2020年6月11日にTwitterに投稿した暴虐な軍国主義者、楠木武が恥をかく物語の通算11話目の加筆修正版をPrivatter+に投稿。キングギドラが主人公を担いゴジラ、モスラ、ラドンも大活躍。残忍描写濃い目なので閲覧注意。菊タブー?何それ?


「我々金星人は今から地球を制圧し金星帝国を再興する。地球人全員が我々金星人の奴隷になるから日本人とか朝鮮人とかそんなものは最早関係無い。もっとも貴様は奴隷になった地球人共を冥界で見物することになるだろうがな。我々金星人が地球を制圧出来るのは我々を救世主だと思い込みあの暴悪龍を足止めしてくれた貴様ら自衛隊の浅はかさのお陰だよ。謹んで礼を言う。」

 直後に乃木は恐怖と絶望に満ちた表情を浮かべながら息絶え、ヨヴェルが絶命したばかりのクズ1等空曹の顔面を煙草の吸殻の如くグリグリと踏ん付ける。

「地球人が同じ地球人を見下し我々金星人に消滅を依頼など愚劣にも程があります。こんな愚劣な種族に文明など不要です。やはり地球人は我々の奴隷になるべき存在な、え?ルクス様?ルクス様!?」

 いきなりホシェルが卒倒し、ヨヴェルの表情からニヤニヤ笑いが消えた。

 信太山駐屯地にいる藤崎とジョナはホシェル卒倒により狼狽える金星人達の様子を画面越しに観ている。

「先程はもう全てがお終いなのではと思いましたが、金星人集団の中心と思しき人物の卒倒でまたわからなくなってきました。」

 キングギドラ消滅を画面越しに目撃し愕然としていた藤崎ではあるものの、少し落ち着きを取り戻した模様。

「キングギドラなら別のゴジラの模造品の制御を乗っ取った方がまだ残っている。第一地球の常識や概念を超えた存在、キングギドラを我々が終わったか否か判断など出来はしない。ところであの守護神が東京に到着したようだ。面白くなってきたぞ。」

 ジョナが指差す画面は東京に到着したばかりのキングシーサーを映す。

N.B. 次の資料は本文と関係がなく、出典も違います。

(** * flexi-cache/pkg/signal: signal registry, termination pipeline, exit codes

    A shallow embedding of the Go package [signal] (handlers.go, logger.go and
    the termination/exit-code file) and the properties its specification
    states about it.

    Conventions of the embedding:
    - Go's [int] exit codes are [Z]; the package only stores them, returns
      them and compares them with [0], so no wrap-around arises.
    - A Go interface value is an [option]: [None] is the nil interface.
    - Everything outside the [Handlers] object (standard log sink, the state
      touched by user callbacks) is one abstract type [World].  User supplied
      callbacks are total state transformers on it: they are assumed to
      return.  Panics and process exit come from the package's own actions
      (a method call on a nil logger, [os.Exit], closing a closed channel).
    - [globalLock] is not modelled: the embedding is sequential. *)

From stdpp Require Import base option list gmap strings.
From Stdlib Require Import ZArith Lia.

Local Open Scope string_scope.
Local Open Scope list_scope.
Local Open Scope Z_scope.

(** ** Errors and the exit-code carrier *)

(** The dynamic value held by a non-nil Go [error].  [errorWithExitCode] is
    the package's struct [{error; exitCode int}] (its embedded [error] field
    is itself an interface, hence an [option]); [otherError] stands for every
    other dynamic type, e.g. [io.EOF] or an [fmt.Errorf] wrapper, which may
    expose a cause through [Unwrap]. *)
#[local] Set Warnings "-register-all".
Inductive errValue : Type :=
| otherError (msg : string) (unwrap : option errValue)
| errorWithExitCode (inner : option errValue) (exitCode : Z).

(** Go's [error] interface. *)
Definition error : Type := option errValue.

Definition io_EOF : errValue := otherError "EOF" None.

(** The type assertion [e.(errorWithExitCode)]. *)
Definition is_carrier (e : error) : bool :=
  match e with
  | Some (errorWithExitCode _ _) => true
  | _ => false
  end.

Definition getCodeFromError (e : error) (def : Z) : Z :=
  match e with
  | Some (errorWithExitCode _ exitCode) => exitCode
  | _ => def
  end.

Definition WrapErrorWithCode (e : error) (code : Z) : error :=
  match e with
  | None => None
  | Some _ => Some (errorWithExitCode e code)
  end.

(** The method [Error()].  [errorWithExitCode] has it through its embedded
    [error] field, so the call is forwarded to that field; forwarding to a nil
    interface panics, which is [None] here. *)
Fixpoint Error (e : errValue) : option string :=
  match e with
  | otherError msg _ => Some msg
  | errorWithExitCode inner _ =>
      match inner with
      | Some v => Error v
      | None => None
      end
  end.

(** The code one returned error resolves to in the pipeline: the carried
    code, else the default 1; 0 stands for the nil error. *)
Definition resolved (e : error) : Z :=
  match e with
  | None => 0
  | Some _ => getCodeFromError e 1
  end.

(** The exit code as the loop computes it: the first resolved code that is
    not 0. *)
Definition first_nonzero (codes : list Z) : Z :=
  hd 0 (filter (fun c => c <> 0) codes).

(** The exit code as the specification words it: the code of the first
    non-nil error. *)
Definition first_error_code (errs : list error) : Z :=
  match filter (fun e => e <> None) errs with
  | [] => 0
  | e :: _ => getCodeFromError e 1
  end.

(** ** Signals *)

(** Values of the interface [os.Signal]: the package-private sentinel
    [anySignal], the nil interface, and [syscall.Signal] numbers. *)
Inductive Signal : Type :=
| anySignal
| nilSignal
| sysSignal (n : Z).

#[global] Instance Signal_eq_dec : EqDecision Signal.
Proof. solve_decision. Defined.

Definition Signal_enc (s : Signal) : unit + (unit + Z) :=
  match s with
  | anySignal => inl tt
  | nilSignal => inr (inl tt)
  | sysSignal n => inr (inr n)
  end.

Definition Signal_dec (x : unit + (unit + Z)) : Signal :=
  match x with
  | inl _ => anySignal
  | inr (inl _) => nilSignal
  | inr (inr n) => sysSignal n
  end.

#[global] Instance Signal_countable : Countable Signal.
Proof.
  refine (inj_countable' Signal_enc Signal_dec _).
  intros []; reflexivity.
Defined.

Definition SIGINT : Signal := sysSignal 2.
Definition SIGTERM : Signal := sysSignal 15.
Definition SIGUSR1 : Signal := sysSignal 10.
Definition SIGUSR2 : Signal := sysSignal 12.

Definition DefaultTerminationSignals : list Signal := [SIGTERM; SIGINT].

(** Values passed to the variadic logging methods. *)
Inductive LogArg : Type :=
| argString (s : string)
| argSignal (sig : Signal)
| argError (e : errValue).

(** ** The effect monad: world state, panic and process exit *)

Section Model.

Context {World : Type}.

(** [log.Println] of Go's standard library: the sink used by [stdLogger]. *)
Variable Println : list LogArg -> World -> World.

(** How a call ends: it returns [a], the process exits with [code]
    ([os.Exit] never returns), or the goroutine panics. *)
Inductive Outcome (A : Type) : Type :=
| Done (a : A) (w : World)
| Exited (code : Z) (w : World)
| Panicked (w : World).
Arguments Done {A} a w.
Arguments Exited {A} code w.
Arguments Panicked {A} w.

Definition M (A : Type) : Type := World -> Outcome A.

#[global] Instance M_ret : MRet M := fun A a w => Done a w.

#[global] Instance M_bind : MBind M := fun A B k m w =>
  match m w with
  | Done a w' => k a w'
  | Exited code w' => Exited code w'
  | Panicked w' => Panicked w'
  end.

Definition panic {A} : M A := fun w => Panicked w.

(** A call into user code that returns. *)
Definition call (f : World -> World) : M unit := fun w => Done tt (f w).

(** ** Data model *)

(** The interface [Logger] of logger.go. *)
Record Logger : Type := {
  Info : list LogArg -> World -> World;
  Debug : list LogArg -> World -> World;
}.

Definition stdLogger : Logger :=
  {| Debug := fun _ w => w;
     Info := fun args w => Println args w |}.

(** [TerminationFunc]: [func(os.Signal) error]. *)
Definition TerminationFunc : Type := Signal -> World -> error * World.

Definition NewTerminationFunc (fn : World -> World) : TerminationFunc :=
  fun _ w => (None, fn w).

Record terminationProcedure : Type := {
  fn : TerminationFunc;
  message : string;
}.

(** [HandlerFunc]: [func(os.Signal)].  The registry of a [Handlers] object
    [s] holds user callbacks and the method value [s.handleTerminationSignals];
    the latter is bound to the pointer [s], so it reads the fields of [s] as
    they are when it is called. *)
Inductive HandlerFunc : Type :=
| userHandler (f : Signal -> World -> World)
| handleTerminationSignals_method.

(** The field [exit func(int)]: [os.Exit], or a function given to [setExit]. *)
Inductive ExitFunc : Type :=
| os_Exit
| exitFunc (f : Z -> World -> World).

Record Handlers : Type := {
  log : option Logger;
  exit : ExitFunc;
  handlers : gmap Signal (list HandlerFunc);
  terminationSignals : list Signal;
  terminationProcedures : list terminationProcedure;
}.

Definition set_log (l : option Logger) (s : Handlers) : Handlers :=
  {| log := l; exit := exit s; handlers := handlers s;
     terminationSignals := terminationSignals s;
     terminationProcedures := terminationProcedures s |}.

Definition set_exit (e : ExitFunc) (s : Handlers) : Handlers :=
  {| log := log s; exit := e; handlers := handlers s;
     terminationSignals := terminationSignals s;
     terminationProcedures := terminationProcedures s |}.

Definition set_handlers (m : gmap Signal (list HandlerFunc)) (s : Handlers)
  : Handlers :=
  {| log := log s; exit := exit s; handlers := m;
     terminationSignals := terminationSignals s;
     terminationProcedures := terminationProcedures s |}.

Definition set_terminationProcedures (ps : list terminationProcedure)
  (s : Handlers) : Handlers :=
  {| log := log s; exit := exit s; handlers := handlers s;
     terminationSignals := terminationSignals s;
     terminationProcedures := ps |}.

(** ** Calls through the fields of [s] *)

(** [s.log.Info(args...)]: a method call on a nil interface panics. *)
Definition log_Info (s : Handlers) (args : list LogArg) : M unit :=
  match log s with
  | None => panic
  | Some l => call (Info l args)
  end.

Definition log_Debug (s : Handlers) (args : list LogArg) : M unit :=
  match log s with
  | None => panic
  | Some l => call (Debug l args)
  end.

(** [s.exit(code)]. *)
Definition call_exit (s : Handlers) (code : Z) : M unit :=
  match exit s with
  | os_Exit => fun w => Exited code w
  | exitFunc f => call (f code)
  end.

(** ** Construction and registration (handlers.go) *)

(** One iteration of the loop of [RegisterSignalHandler]. *)
Definition register_one (handler : HandlerFunc)
  (m : gmap Signal (list HandlerFunc)) (sig : Signal)
  : gmap Signal (list HandlerFunc) :=
  match m !! sig with
  | Some hs => <[sig := hs ++ [handler]]> m
  | None => <[sig := [handler]]> m
  end.

(** Indexing a Go map at a missing key gives the nil slice. *)
Definition index (m : gmap Signal (list HandlerFunc)) (sig : Signal)
  : list HandlerFunc :=
  default [] (m !! sig).

Definition RegisterSignalHandler (handler : HandlerFunc)
  (signals : list Signal) (s : Handlers) : Handlers :=
  if decide (length signals = 0%nat) then
    set_handlers
      (<[anySignal := index (handlers s) anySignal ++ [handler]]> (handlers s)) s
  else
    set_handlers (foldl (register_one handler) (handlers s) signals) s.

Definition installTerminationHandlers (s : Handlers) : Handlers :=
  RegisterSignalHandler handleTerminationSignals_method (terminationSignals s) s.

Definition NewHandlers (terminationSignals : list Signal) : Handlers :=
  let terminationSignals :=
    if decide (length terminationSignals = 0%nat)
    then DefaultTerminationSignals else terminationSignals in
  installTerminationHandlers
    {| terminationSignals := terminationSignals;
       handlers := <[anySignal := []]> ∅;
       log := Some stdLogger;
       exit := os_Exit;
       terminationProcedures := [] |}.

(** [RegisterTerminationProcedure] appends under the lock and logs after
    releasing it: the new state, and the effect of the logging call. *)
Definition RegisterTerminationProcedure (f : TerminationFunc) (msg : string)
  (s : Handlers) : Handlers * M unit :=
  let s' :=
    set_terminationProcedures
      (terminationProcedures s ++ [{| fn := f; message := msg |}]) s in
  (s', log_Debug s' [argString "registered termination procedure for: ";
                     argString msg]).

Definition setExit (e : ExitFunc) (s : Handlers) : Handlers := set_exit e s.

Definition SetLogger (l : option Logger) (s : Handlers) : Handlers :=
  set_log l s.

(** ** The termination pipeline *)

(** The loop of [runTerminationProcedures], with the local [code]. *)
Fixpoint runProcedures (s : Handlers) (sig : Signal)
  (procs : list terminationProcedure) (code : Z) : M Z :=
  match procs with
  | [] => mret code
  | proc :: rest =>
      log_Info s [argString (message proc)];;
      err ← (fun w => let '(e, w') := fn proc sig w in Done e w');
      match err with
      | None => runProcedures s sig rest code
      | Some e =>
          log_Info s [argString "error while running termination procedure: ";
                      argError e];;
          runProcedures s sig rest
            (if decide (code = 0) then getCodeFromError err 1 else code)
      end
  end.

Definition runTerminationProcedures (s : Handlers) (sig : Signal) : M Z :=
  if decide (length (terminationProcedures s) = 0%nat) then
    log_Info s [argString "nothing to do before termination"];;
    mret 0
  else
    code ← runProcedures s sig (terminationProcedures s) 0;
    log_Info s [argString "all termination procedures are done"];;
    mret code.

Definition handleTerminationSignals (s : Handlers) (sig : Signal) : M unit :=
  code ← runTerminationProcedures s sig;
  log_Info s [argString "bye"];;
  call_exit s code.

(** What a run of the procedures yields when a logger [l] is installed: the
    errors they return, in order, and the world they leave. *)
Fixpoint pipeline_run (l : Logger) (sig : Signal)
  (procs : list terminationProcedure) (w : World) : list error * World :=
  match procs with
  | [] => ([], w)
  | proc :: rest =>
      let '(e, w1) := fn proc sig (Info l [argString (message proc)] w) in
      let w2 :=
        match e with
        | None => w1
        | Some v =>
            Info l [argString "error while running termination procedure: ";
                    argError v] w1
        end in
      let '(es, w3) := pipeline_run l sig rest w2 in
      (e :: es, w3)
  end.

(** ** Dispatch *)

(** [handle(target)] for one registered callback. *)
Definition call_handler (s : Handlers) (target : Signal) (h : HandlerFunc)
  : M unit :=
  match h with
  | userHandler f => call (f target)
  | handleTerminationSignals_method => handleTerminationSignals s target
  end.

(** [for _, handle := range hs { handle(target) }]. *)
Fixpoint call_handlers (s : Handlers) (target : Signal)
  (hs : list HandlerFunc) : M unit :=
  match hs with
  | [] => mret tt
  | h :: rest => call_handler s target h;; call_handlers s target rest
  end.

キングシーサーは沖縄の守護神としてその沖縄への迫害を止めない日本政府の牙城を攻める必要があると考え、泳いで下関に上陸しそのまま東京を目指して時速500kmで日本列島を駆け抜けた。ただでさえホシェルの卒倒に狼狽していたヨヴェル達にとってキングシーサー出現はまさしく泣き面に蜂だ。

「貴様はとっとと沖縄に帰ってろ!オッケーVENUS、この毛むくじゃら野郎にプラズマレーザー光線をお見舞いしてやれ!」

「かしこまりました。プラズマレーザー光線を発射します。」

 ヨヴェルが宇宙服の左手の甲に内蔵されているスピーカーからVENUSに指令を出すと、インドラは両目から光線を発射。ところがキングシーサーの右目がその光線を吸収し、威力を10倍に増幅し左目から撃ち返す。光線による攻撃を片目から吸収しもう片方の目から撃ち返すのがキングシーサーの戦法だ。撃ち返された光線が直撃しインドラの機体が仰向けに転倒した。

「小癪な!オッケーVENUS、すぐにインドラを起こせ!」

 VENUSの操作により間髪入れずに起き上ったものの、動きが俊敏なキングシーサーを前にインドラは防戦一方だ。メルカバーとは異なり元々接近戦自体が苦手な上左腕を失い時空砲を撃った直後故攻撃用エネルギーも乏しく、今現在のインドラに格闘戦を得意とするキングシーサーの相手は分が悪過ぎる。

「マスティマ閣下!我々があの化け物を引き付けますのでその隙にルクス陛下をお連れしてエレボスにお戻り下さい!いよいよ地球を制圧し金星帝国が復活するのですから我々の犠牲など安いものです。金星帝国万歳!ルクス陛下万歳!」

 部下達はヨヴェルに今生の別れを告げ、キングシーサー目がけて一斉に石を投げ始めた。彼らの光線銃は引力光線がインドラの機体に直撃した際の電磁パルスにより故障し使い物にならない。もっともキングシーサーに光線銃を撃っても反射されるだけだが。無人のインドラが邪念を発することは無いため、キングシーサーは邪念を発する部下達に狙いを定め襲いかかった。

「すまない、お前達のことは決して忘れない。オッケーVENUS、インドラ機内の浮遊式担架をこちらに頼む!」

 ヨヴェル一人に宇宙服姿のホシェルをインドラの機内に運ぶのは余りにも荷が重く、部下達がキングシーサーを引き付けている隙に浮遊式担架に乗せて移動させることに。勿論ヨヴェル自身も担架に同伴し機内に舞い戻っている。